Problem to solve
Each line of the data below that contains "repeat" must be copied.

======

(** [2 ^ d <= a / b] gives [2 ^ k <= a / b / 2 ^ e] when [e + k <= d];
    [a / b < 2 ^ d] gives [a / b / 2 ^ e < 2 ^ k] when [d <= e + k]. *)
Lemma above_pow a b d e k :
  0 < a -> 0 < b -> 0 <= k -> e + k <= d ->
  den b d <= num a d -> 2 ^ k * den b e <= num a e.
Proof.
  intros Ha Hb Hk He H.
  pose proof (scale a b e d ltac:(lia)) as Hs.
  pose proof (num_pos a d Ha). pose proof (den_pos b d Hb).
  pose proof (num_pos a e Ha). pose proof (den_pos b e Hb).
  assert (Hp : 2 ^ k <= 2 ^ (d - e)) by (apply Z.pow_le_mono_r; lia).
  assert (0 < 2 ^ k) by (apply Z.pow_pos_nonneg; lia).
  apply (Z.mul_le_mono_pos_r _ _ (den b d)); [lia|].
  rewrite Hs.
  transitivity (2 ^ (d - e) * (den b d * den b e)); [nia|].
  apply Z.mul_le_mono_nonneg_l; [lia|]. nia.
Qed.

Lemma below_pow a b d e k :
  0 < a -> 0 < b -> 0 <= k -> d <= e + k ->
  num a d < den b d -> num a e < 2 ^ k * den b e.
Proof.
  intros Ha Hb Hk He H.
  pose proof (num_pos a d Ha). pose proof (den_pos b d Hb).
  pose proof (num_pos a e Ha). pose proof (den_pos b e Hb).
  assert (0 < 2 ^ k) by (apply Z.pow_pos_nonneg; lia).
  destruct (Z_le_gt_dec e d) as [Hle|Hgt].
  - pose proof (scale a b e d Hle) as Hs.
    assert (Hp : 2 ^ (d - e) <= 2 ^ k) by (apply Z.pow_le_mono_r; lia).
    assert (0 < 2 ^ (d - e)) by (apply Z.pow_pos_nonneg; lia).
    apply (Z.mul_lt_mono_pos_r (den b d)); [lia|].
    rewrite Hs.
    apply Z.lt_le_trans with (2 ^ (d - e) * (den b d * den b e)).
    + apply Z.mul_lt_mono_pos_l; [lia|]. nia.
    + nia.
  - pose proof (scale a b d e ltac:(lia)) as Hs.
    assert (1 <= 2 ^ (e - d)) by (apply (Z.pow_le_mono_r 2 0); lia).
    assert (num a e * den b d < den b e * den b d) by nia.
    assert (num a e < den b e) by nia.
    nia.
Qed.

Lemma log2_bounds a : 0 < a -> 2 ^ Z.log2 a <= a < 2 ^ (Z.log2 a + 1).
Proof. intros H. pose proof (Z.log2_spec a H). lia. Qed.

Lemma pow_below a b la lb e :
  0 < a -> 0 < b -> 0 <= la -> 0 <= lb ->
  a < 2 ^ la -> 2 ^ lb <= b -> la - lb <= e -> num a e < den b e.
Proof.
  intros Ha Hb Hla Hlb H1 H2 He. unfold num, den.
  pose proof (pow2_pos e). pose proof (pow2_pos (- e)).
  apply Z.lt_le_trans with (2 ^ la * 2 ^ Z.max 0 (- e)); [nia|].
  apply Z.le_trans with (2 ^ lb * 2 ^ Z.max 0 e); [|nia].
  rewrite <- !Z.pow_add_r by lia. apply Z.pow_le_mono_r; lia.
Qed.

Lemma pow_above a b la lb e :
  0 < a -> 0 < b -> 0 <= la -> 0 <= lb ->
  2 ^ la <= a -> b < 2 ^ lb -> e <= la - lb -> den b e <= num a e.
Proof.
  intros Ha Hb Hla Hlb H1 H2 He. unfold num, den.
  pose proof (pow2_pos e). pose proof (pow2_pos (- e)).
  apply Z.le_trans with (2 ^ lb * 2 ^ Z.max 0 e); [nia|].
  apply Z.le_trans with (2 ^ la * 2 ^ Z.max 0 (- e)); [|nia].
  rewrite <- !Z.pow_add_r by lia. apply Z.pow_le_mono_r; lia.
Qed.

(** The magnitude is what its name says. *)
Lemma mag_spec a b :
  0 < a -> 0 < b ->
  den b (mag a b - 1) <= num a (mag a b - 1) /\ num a (mag a b) < den b (mag a b).
Proof.
  intros Ha Hb. unfold mag.
  pose proof (log2_bounds a Ha) as [La Ua].
  pose proof (log2_bounds b Hb) as [Lb Ub].
  pose proof (Z.log2_nonneg a). pose proof (Z.log2_nonneg b).
  set (t := Z.log2 a - Z.log2 b).
  assert (Hlo : den b (t - 1) <= num a (t - 1))
    by (apply (pow_above a b (Z.log2 a) (Z.log2 b + 1)); lia).
  assert (Hhi : num a (t + 1) < den b (t + 1))
    by (apply (pow_below a b (Z.log2 a + 1) (Z.log2 b)); lia).
  destruct (den b t <=? num a t) eqn:E.
  - replace (t + 1 - 1) with t by lia. split; [lia | exact Hhi].
  - split; [exact Hlo | lia].
Qed.

Lemma above_mono a1 b1 a2 b2 e :
  0 < a1 -> 0 < b1 -> 0 < a2 -> 0 < b2 -> a1 * b2 <= a2 * b1 ->
  den b1 e <= num a1 e -> den b2 e <= num a2 e.
Proof.
  intros Ha1 Hb1 Ha2 Hb2 H. unfold num, den.
  pose proof (pow2_pos e). pose proof (pow2_pos (- e)).
  set (P := 2 ^ Z.max 0 e) in *. set (N := 2 ^ Z.max 0 (- e)) in *.
  intros Hab.
  apply (Z.mul_le_mono_pos_r _ _ b1); [lia|].
  transitivity (b2 * (a1 * N)); [nia|].
  transitivity ((a1 * b2) * N); [lia|].
  transitivity ((a2 * b1) * N); [|lia].
  apply Z.mul_le_mono_nonneg_r; lia.
Qed.

Lemma mag_mono a1 b1 a2 b2 :
  0 < a1 -> 0 < b1 -> 0 < a2 -> 0 < b2 -> a1 * b2 <= a2 * b1 ->
  mag a1 b1 <= mag a2 b2.
Proof.
  intros Ha1 Hb1 Ha2 Hb2 H.
  destruct (mag_spec a1 b1 Ha1 Hb1) as [L1 U1].
  destruct (mag_spec a2 b2 Ha2 Hb2) as [L2 U2].
  destruct (Z_le_gt_dec (mag a1 b1) (mag a2 b2)) as [Hle|Hgt]; [exact Hle|].
  exfalso.
  pose proof (above_mono a1 b1 a2 b2 _ Ha1 Hb1 Ha2 Hb2 H L1) as L.
  pose proof (above_pow a2 b2 (mag a1 b1 - 1) (mag a2 b2) 0
                Ha2 Hb2 ltac:(lia) ltac:(lia) L) as L'.
  rewrite Z.pow_0_r in L'. lia.
Qed.

Lemma fexp_ge d : emin <= fexp d.
Proof. unfold fexp. lia. Qed.

Lemma fexp_mono d d' : d <= d' -> fexp d <= fexp d'.
Proof. unfold fexp. lia. Qed.

Lemma raw_bounds a b :
  0 < a -> 0 < b ->
  0 <= raw a b <= 2 ^ prec /\
  (emin < fexp (mag a b) -> 2 ^ (prec - 1) <= raw a b).
Proof.
  intros Ha Hb. unfold raw.
  destruct (mag_spec a b Ha Hb) as [L U].
  set (d := mag a b) in *. set (e := fexp d).
  pose proof (num_pos a e Ha). pose proof (den_pos b e Hb).
  repeat split.
  - apply rne_ge; lia.
  - apply rne_le; [lia|].
    pose proof (below_pow a b d e prec Ha Hb ltac:(unfold prec; lia)
                  ltac:(unfold e, fexp; lia) U). lia.
  - intros He. apply rne_ge; [lia|].
    apply (above_pow a b (d - 1) e (prec - 1) Ha Hb);
      [unfold prec; lia | unfold e, fexp, prec in *; lia | exact L].
Qed.

Lemma round_me_units a b :
  units (round_me a b).1 (round_me a b).2
  = units (raw a b) (fexp (mag a b)).
Proof.
  unfold round_me. fold (raw a b).
  destruct (raw a b =? 2 ^ prec) eqn:E; [|reflexivity].
  apply Z.eqb_eq in E. rewrite E. simpl fst. simpl snd. unfold units.
  pose proof (fexp_ge (mag a b)).
  replace (fexp (mag a b) + 1 - emin) with (1 + (fexp (mag a b) - emin)) by lia.
  rewrite Z.pow_add_r by lia.
  replace (2 ^ prec) with (2 ^ (prec - 1) * 2 ^ 1) by reflexivity. ring.
Qed.

Lemma round_me_bounds a b :
  0 < a -> 0 < b ->
  0 <= (round_me a b).1 < 2 ^ prec /\
  emin <= (round_me a b).2 /\
  (emin < (round_me a b).2 -> 2 ^ (prec - 1) <= (round_me a b).1).
Proof.
  intros Ha Hb. destruct (raw_bounds a b Ha Hb) as [[R0 R1] R2].
  pose proof (fexp_ge (mag a b)) as He.
  unfold round_me. fold (raw a b).
  destruct (raw a b =? 2 ^ prec) eqn:E; simpl fst; simpl snd.
  - assert (2 ^ (prec - 1) = 4503599627370496) by reflexivity.
    assert (2 ^ prec = 9007199254740992) by reflexivity.
    repeat split; lia.
  - apply Z.eqb_neq in E. repeat split; lia.
Qed.

(** Rounding is monotone: a larger fraction rounds to a float that is not
    smaller. *)
Lemma round_me_mono a1 b1 a2 b2 :
  0 < a1 -> 0 < b1 -> 0 < a2 -> 0 < b2 -> a1 * b2 <= a2 * b1 ->
  units (round_me a1 b1).1 (round_me a1 b1).2
  <= units (round_me a2 b2).1 (round_me a2 b2).2.
Proof.
  intros Ha1 Hb1 Ha2 Hb2 H. rewrite !round_me_units.
  pose proof (mag_mono a1 b1 a2 b2 Ha1 Hb1 Ha2 Hb2 H) as Hd.
  pose proof (fexp_mono _ _ Hd) as He.
  destruct (raw_bounds a1 b1 Ha1 Hb1) as [[R0 R1] _].
  destruct (raw_bounds a2 b2 Ha2 Hb2) as [[S0 _] S2].
  pose proof (fexp_ge (mag a1 b1)) as G1.
  unfold raw in *.
  remember (fexp (mag a1 b1)) as e1 eqn:E1.
  remember (fexp (mag a2 b2)) as e2 eqn:E2.
  unfold units.
  destruct (Z.eq_dec e1 e2) as [Heq|Hne].
  - subst e2. rewrite <- Heq.
    apply Z.mul_le_mono_nonneg_r; [apply Z.pow_nonneg; lia|].
    apply rne_mono; [apply den_pos; lia | apply den_pos; lia|].
    unfold num, den.
    pose proof (pow2_pos e1). pose proof (pow2_pos (- e1)).
    set (P := 2 ^ Z.max 0 e1) in *. set (N := 2 ^ Z.max 0 (- e1)) in *.
    transitivity ((a1 * b2) * (N * P)); [lia|].
    transitivity ((a2 * b1) * (N * P)); [|lia].
    apply Z.mul_le_mono_nonneg_r; nia.
  - assert (Hlt : e1 < e2) by lia.
    specialize (S2 ltac:(lia)).
    transitivity (2 ^ prec * 2 ^ (e1 - emin)).
    { apply Z.mul_le_mono_nonneg_r; [apply Z.pow_nonneg; lia | lia]. }
    transitivity (2 ^ (prec - 1) * 2 ^ (e2 - emin)).
    { rewrite <- !Z.pow_add_r by (unfold prec; lia).
      apply Z.pow_le_mono_r; unfold prec; lia. }
    apply Z.mul_le_mono_nonneg_r; [apply Z.pow_nonneg; lia | lia].
Qed.

End RoundFacts.

(** ** The operations on floats *)

Module OpFacts.
Import Float RoundFacts.

Lemma top_split : top = 2 ^ (prec - 1) * 2 ^ (emax - prec + 1 - emin).
Proof. reflexivity. Qed.

Lemma units_nonneg m e : 0 <= m -> 0 <= units m e.
Proof. intros H. unfold units. pose proof (Z.pow_nonneg 2 (e - emin)). nia. Qed.

(** A rounding overflows exactly when its value reaches [2 ^ emax]. *)
Lemma round_me_overflow a b :
  0 < a -> 0 < b ->
  (emax - prec <? (round_me a b).2) = true
  <-> top <= units (round_me a b).1 (round_me a b).2.
Proof.
  intros Ha Hb. destruct (round_me_bounds a b Ha Hb) as [[M0 M1] [E0 M2]].
  set (m := (round_me a b).1) in *. set (e := (round_me a b).2) in *.
  unfold units. rewrite Z.ltb_lt. split.
  - intros He. specialize (M2 ltac:(unfold emin, emax, prec in *; lia)).
    rewrite top_split.
    assert (2 ^ (emax - prec + 1 - emin) <= 2 ^ (e - emin))
      by (apply Z.pow_le_mono_r; unfold emin, emax, prec in *; lia).
    assert (0 < 2 ^ (emax - prec + 1 - emin)) by reflexivity.
    assert (0 < 2 ^ (prec - 1)) by reflexivity.
    nia.
  - intros Ht. destruct (Z_lt_le_dec (emax - prec) e) as [Hlt|Hle]; [exact Hlt|].
    exfalso.
    assert (2 ^ (e - emin) <= 2 ^ (emax - prec - emin))
      by (apply Z.pow_le_mono_r; unfold emin, emax, prec in *; lia).
    assert (0 < 2 ^ (e - emin)) by (apply Z.pow_pos_nonneg; lia).
    assert (top = 2 ^ prec * 2 ^ (emax - prec - emin)) by reflexivity.
    assert (0 < 2 ^ (emax - prec - emin)) by reflexivity.
    nia.
Qed.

======

The answer
  repeat split.
    repeat split; lia.
  - apply Z.eqb_neq in E. repeat split; lia.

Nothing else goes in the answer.